Records provided:
(* ===== verification/Sleeplock.v ===== *)
(** * Sleep locks (sleeplock.c)

    A sleep lock as the process that runs sees it, and the processes that
    contend for one: the spin lock inside it makes each test of [locked], with
    the sleep or the taking that follows, one step. *)
From stdpp Require Import base list strings.
From Stdlib Require Import ZArith Lia.
From S2P Require Import Prelude.

(** [lk->lk] is held for the whole of each access; [name] serves debugging. *)
Record sleeplock := mkSleeplock { sl_locked : bool; sl_pid : Z }.

Definition initsleeplock : sleeplock := mkSleeplock false 0.

(** One turn of the loop of [acquiresleep]: [None] when the process must sleep. *)
Definition acquiresleep_try (lk : sleeplock) (pid : Z) : option sleeplock :=
  if sl_locked lk then None else Some (mkSleeplock true pid).

(** [acquiresleep] with no other process to release the lock. *)
Definition acquiresleep (lk : sleeplock) (pid : Z) : outcome sleeplock :=
  match acquiresleep_try lk pid with Some lk' => Ret lk' | None => Sleeps "sleep lock" end.

(** The fields [releasesleep] clears, which is all a process that runs alone sees of
    it: its [wakeup(lk)] finds no sleeper. *)
Definition clear_lock (lk : sleeplock) : sleeplock := mkSleeplock false 0.

Definition holdingsleep (lk : sleeplock) : bool := sl_locked lk.

(** ** Processes that contend for one lock *)

(** A process is outside, about to test [locked] in the loop, asleep on the
    lock, or the one that took it. *)
Inductive swhere := Outside | Testing | Asleep | Inside.
#[export] Instance swhere_eq_dec : EqDecision swhere.
Proof. solve_decision. Defined.

Record contend := mkContend { sl : sleeplock; at_ : Z → swhere }.

(** A turn of the loop of [acquiresleep] by [p]: it takes the lock, or sleeps on it. *)
Definition acquiresleep_turn (c : contend) (p : Z) : contend :=
  match acquiresleep_try (sl c) p with
  | Some lk => mkContend lk (upd (at_ c) p Inside)
  | None => mkContend (sl c) (upd (at_ c) p Asleep)
  end.

(** [wakeup(lk)]: every process asleep on the lock runs again, at its test. *)
Definition wake_sleepers (w : Z → swhere) : Z → swhere := λ q, match w q with Asleep => Testing | s => s end.

(** [releasesleep]: the fields, then the wakeup. *)
Definition releasesleep (c : contend) : contend := mkContend (clear_lock (sl c)) (wake_sleepers (at_ c)).

(** Process [p] returns from [releasesleep]. *)
Definition leave (c : contend) (p : Z) : contend := mkContend (sl c) (upd (at_ c) p Outside).

(** [cs_kill]: [kill()] makes a sleeping process runnable at any time. *)
Inductive cstep (c : contend) : contend → Prop :=
| cs_enter p : at_ c p = Outside → cstep c (mkContend (sl c) (upd (at_ c) p Testing))
| cs_test p : at_ c p = Testing → cstep c (acquiresleep_turn c p)
| cs_release p : at_ c p = Inside → cstep c (leave (releasesleep c) p)
| cs_kill p : at_ c p = Asleep → cstep c (mkContend (sl c) (upd (at_ c) p Testing)).

Inductive creach : contend → Prop :=
| creach_init : creach (mkContend initsleeplock (λ _, Outside))
| creach_step c c' : creach c → cstep c c' → creach c'.

(** The lock is taken exactly while one process is inside, and only then can
    others be asleep. *)
Definition sleep_inv (c : contend) : Prop :=
  if sl_locked (sl c)
  then at_ c (sl_pid (sl c)) = Inside ∧ ∀ p, at_ c p = Inside → p = sl_pid (sl c)
  else ∀ p, at_ c p ≠ Inside ∧ at_ c p ≠ Asleep.

(** Moves that neither enter nor leave the lock. *)
Lemma sleep_inv_move c p w :
  sleep_inv c → at_ c p ≠ Inside → w ≠ Inside → (w = Asleep → sl_locked (sl c) = true) →
  sleep_inv (mkContend (sl c) (upd (at_ c) p w)).
Proof.
  unfold sleep_inv. simpl. intros Hi Hp Hw Ha. destruct (sl_locked (sl c)).
  - destruct Hi as [Hin Hu]. split; [rewrite upd_ne; [done|congruence]|].
    intros q. unfold upd. case_decide; [done|]. apply Hu.
  - intros q. unfold upd. case_decide; [|apply Hi]. split; [done|]. intros Hq. by apply Ha in Hq.
Qed.

Lemma creach_inv c : creach c → sleep_inv c.
Proof.
  induction 1 as [|c c' _ IH Hs]; [done|]. destruct Hs as [p Hp|p Hp|p Hp|p Hp].
  - apply sleep_inv_move; [done|congruence|done|done].
  - unfold acquiresleep_turn, acquiresleep_try. destruct (sl_locked (sl c)) eqn:Hl.
    + apply sleep_inv_move; [done|congruence|done|done].
    + unfold sleep_inv in *. rewrite Hl in IH. simpl. rewrite upd_eq. split; [done|].
      intros q. unfold upd. case_decide; [done|]. intros Hq. by destruct (IH q).
  - unfold sleep_inv in *. simpl. intros q. destruct (sl_locked (sl c)).
    + destruct IH as [_ Hu]. unfold upd, wake_sleepers. case_decide; [done|].
      destruct (at_ c q) eqn:Hq; try done. apply Hu in Hq. apply Hu in Hp. congruence.
    + by destruct (IH p).
  - apply sleep_inv_move; [done|congruence|done|done].
Qed.

(** C40: However processes enter, test, sleep, are killed and release, at most
    one is inside a sleep lock at a time, and none sleeps on a lock that is
    free: when the holder leaves, every process that waits tests again. *)
Theorem sleeplock_exclusion c :
  creach c →
  (∀ p q, at_ c p = Inside → at_ c q = Inside → p = q) ∧
  (∀ p, at_ c p = Asleep → ∃ q, at_ c q = Inside ∧ q ≠ p).
Proof.
  intros Hr. apply creach_inv in Hr. unfold sleep_inv in Hr. destruct (sl_locked (sl c)).
  - destruct Hr as [Hin Hu]. split; [intros p q Hp Hq; by rewrite (Hu p), (Hu q)|].
    intros p Hp. exists (sl_pid (sl c)). split; [done|]. congruence.
  - split; [intros p q Hp; by destruct (Hr p)|]. intros p Hp. by destruct (Hr p).
Qed.

(** Process 4 holds the lock, process 7 sleeps on it. *)
Definition wit_enter (c : contend) (p : Z) : contend := mkContend (sl c) (upd (at_ c) p Testing).
Definition wit_contend : contend :=
  acquiresleep_turn (wit_enter (acquiresleep_turn (wit_enter (mkContend initsleeplock (λ _, Outside)) 4) 4) 7) 7.

Lemma wit_contend_reach : creach wit_contend.
Proof.
  eapply creach_step; [eapply creach_step; [eapply creach_step; [eapply creach_step; [apply creach_init|]|]|]|].
  - by apply (cs_enter _ 4).
  - by apply (cs_test _ 4).
  - by apply (cs_enter _ 7).
  - by apply (cs_test _ 7).
Qed.

Lemma sleeplock_exclusion_witness :
  creach wit_contend ∧ at_ wit_contend 7 = Asleep ∧ (∃ q, at_ wit_contend q = Inside ∧ q ≠ 7) ∧
  (∀ p, at_ wit_contend p = Inside → p = 4).
Proof.
  destruct (sleeplock_exclusion wit_contend wit_contend_reach) as [Hu Ha].
  split; [exact wit_contend_reach|]. split; [done|]. split; [by apply Ha|]. intros p Hp. by apply Hu.
Defined.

Exercise goal: Without changing a word, print all of the entries above.

Worked solution:
(* ===== verification/Sleeplock.v ===== *)
(** * Sleep locks (sleeplock.c)

    A sleep lock as the process that runs sees it, and the processes that
    contend for one: the spin lock inside it makes each test of [locked], with
    the sleep or the taking that follows, one step. *)
From stdpp Require Import base list strings.
From Stdlib Require Import ZArith Lia.
From S2P Require Import Prelude.

(** [lk->lk] is held for the whole of each access; [name] serves debugging. *)
Record sleeplock := mkSleeplock { sl_locked : bool; sl_pid : Z }.

Definition initsleeplock : sleeplock := mkSleeplock false 0.

(** One turn of the loop of [acquiresleep]: [None] when the process must sleep. *)
Definition acquiresleep_try (lk : sleeplock) (pid : Z) : option sleeplock :=
  if sl_locked lk then None else Some (mkSleeplock true pid).

(** [acquiresleep] with no other process to release the lock. *)
Definition acquiresleep (lk : sleeplock) (pid : Z) : outcome sleeplock :=
  match acquiresleep_try lk pid with Some lk' => Ret lk' | None => Sleeps "sleep lock" end.

(** The fields [releasesleep] clears, which is all a process that runs alone sees of
    it: its [wakeup(lk)] finds no sleeper. *)
Definition clear_lock (lk : sleeplock) : sleeplock := mkSleeplock false 0.

Definition holdingsleep (lk : sleeplock) : bool := sl_locked lk.

(** ** Processes that contend for one lock *)

(** A process is outside, about to test [locked] in the loop, asleep on the
    lock, or the one that took it. *)
Inductive swhere := Outside | Testing | Asleep | Inside.
#[export] Instance swhere_eq_dec : EqDecision swhere.
Proof. solve_decision. Defined.

Record contend := mkContend { sl : sleeplock; at_ : Z → swhere }.

(** A turn of the loop of [acquiresleep] by [p]: it takes the lock, or sleeps on it. *)
Definition acquiresleep_turn (c : contend) (p : Z) : contend :=
  match acquiresleep_try (sl c) p with
  | Some lk => mkContend lk (upd (at_ c) p Inside)
  | None => mkContend (sl c) (upd (at_ c) p Asleep)
  end.

(** [wakeup(lk)]: every process asleep on the lock runs again, at its test. *)
Definition wake_sleepers (w : Z → swhere) : Z → swhere := λ q, match w q with Asleep => Testing | s => s end.

(** [releasesleep]: the fields, then the wakeup. *)
Definition releasesleep (c : contend) : contend := mkContend (clear_lock (sl c)) (wake_sleepers (at_ c)).

(** Process [p] returns from [releasesleep]. *)
Definition leave (c : contend) (p : Z) : contend := mkContend (sl c) (upd (at_ c) p Outside).

(** [cs_kill]: [kill()] makes a sleeping process runnable at any time. *)
Inductive cstep (c : contend) : contend → Prop :=
| cs_enter p : at_ c p = Outside → cstep c (mkContend (sl c) (upd (at_ c) p Testing))
| cs_test p : at_ c p = Testing → cstep c (acquiresleep_turn c p)
| cs_release p : at_ c p = Inside → cstep c (leave (releasesleep c) p)
| cs_kill p : at_ c p = Asleep → cstep c (mkContend (sl c) (upd (at_ c) p Testing)).

Inductive creach : contend → Prop :=
| creach_init : creach (mkContend initsleeplock (λ _, Outside))
| creach_step c c' : creach c → cstep c c' → creach c'.

(** The lock is taken exactly while one process is inside, and only then can
    others be asleep. *)
Definition sleep_inv (c : contend) : Prop :=
  if sl_locked (sl c)
  then at_ c (sl_pid (sl c)) = Inside ∧ ∀ p, at_ c p = Inside → p = sl_pid (sl c)
  else ∀ p, at_ c p ≠ Inside ∧ at_ c p ≠ Asleep.

(** Moves that neither enter nor leave the lock. *)
Lemma sleep_inv_move c p w :
  sleep_inv c → at_ c p ≠ Inside → w ≠ Inside → (w = Asleep → sl_locked (sl c) = true) →
  sleep_inv (mkContend (sl c) (upd (at_ c) p w)).
Proof.
  unfold sleep_inv. simpl. intros Hi Hp Hw Ha. destruct (sl_locked (sl c)).
  - destruct Hi as [Hin Hu]. split; [rewrite upd_ne; [done|congruence]|].
    intros q. unfold upd. case_decide; [done|]. apply Hu.
  - intros q. unfold upd. case_decide; [|apply Hi]. split; [done|]. intros Hq. by apply Ha in Hq.
Qed.

Lemma creach_inv c : creach c → sleep_inv c.
Proof.
  induction 1 as [|c c' _ IH Hs]; [done|]. destruct Hs as [p Hp|p Hp|p Hp|p Hp].
  - apply sleep_inv_move; [done|congruence|done|done].
  - unfold acquiresleep_turn, acquiresleep_try. destruct (sl_locked (sl c)) eqn:Hl.
    + apply sleep_inv_move; [done|congruence|done|done].
    + unfold sleep_inv in *. rewrite Hl in IH. simpl. rewrite upd_eq. split; [done|].
      intros q. unfold upd. case_decide; [done|]. intros Hq. by destruct (IH q).
  - unfold sleep_inv in *. simpl. intros q. destruct (sl_locked (sl c)).
    + destruct IH as [_ Hu]. unfold upd, wake_sleepers. case_decide; [done|].
      destruct (at_ c q) eqn:Hq; try done. apply Hu in Hq. apply Hu in Hp. congruence.
    + by destruct (IH p).
  - apply sleep_inv_move; [done|congruence|done|done].
Qed.

(** C40: However processes enter, test, sleep, are killed and release, at most
    one is inside a sleep lock at a time, and none sleeps on a lock that is
    free: when the holder leaves, every process that waits tests again. *)
Theorem sleeplock_exclusion c :
  creach c →
  (∀ p q, at_ c p = Inside → at_ c q = Inside → p = q) ∧
  (∀ p, at_ c p = Asleep → ∃ q, at_ c q = Inside ∧ q ≠ p).
Proof.
  intros Hr. apply creach_inv in Hr. unfold sleep_inv in Hr. destruct (sl_locked (sl c)).
  - destruct Hr as [Hin Hu]. split; [intros p q Hp Hq; by rewrite (Hu p), (Hu q)|].
    intros p Hp. exists (sl_pid (sl c)). split; [done|]. congruence.
  - split; [intros p q Hp; by destruct (Hr p)|]. intros p Hp. by destruct (Hr p).
Qed.

(** Process 4 holds the lock, process 7 sleeps on it. *)
Definition wit_enter (c : contend) (p : Z) : contend := mkContend (sl c) (upd (at_ c) p Testing).
Definition wit_contend : contend :=
  acquiresleep_turn (wit_enter (acquiresleep_turn (wit_enter (mkContend initsleeplock (λ _, Outside)) 4) 4) 7) 7.

Lemma wit_contend_reach : creach wit_contend.
Proof.
  eapply creach_step; [eapply creach_step; [eapply creach_step; [eapply creach_step; [apply creach_init|]|]|]|].
  - by apply (cs_enter _ 4).
  - by apply (cs_test _ 4).
  - by apply (cs_enter _ 7).
  - by apply (cs_test _ 7).
Qed.

Lemma sleeplock_exclusion_witness :
  creach wit_contend ∧ at_ wit_contend 7 = Asleep ∧ (∃ q, at_ wit_contend q = Inside ∧ q ≠ 7) ∧
  (∀ p, at_ wit_contend p = Inside → p = 4).
Proof.
  destruct (sleeplock_exclusion wit_contend wit_contend_reach) as [Hu Ha].
  split; [exact wit_contend_reach|]. split; [done|]. split; [by apply Ha|]. intros p Hp. by apply Hu.
Defined.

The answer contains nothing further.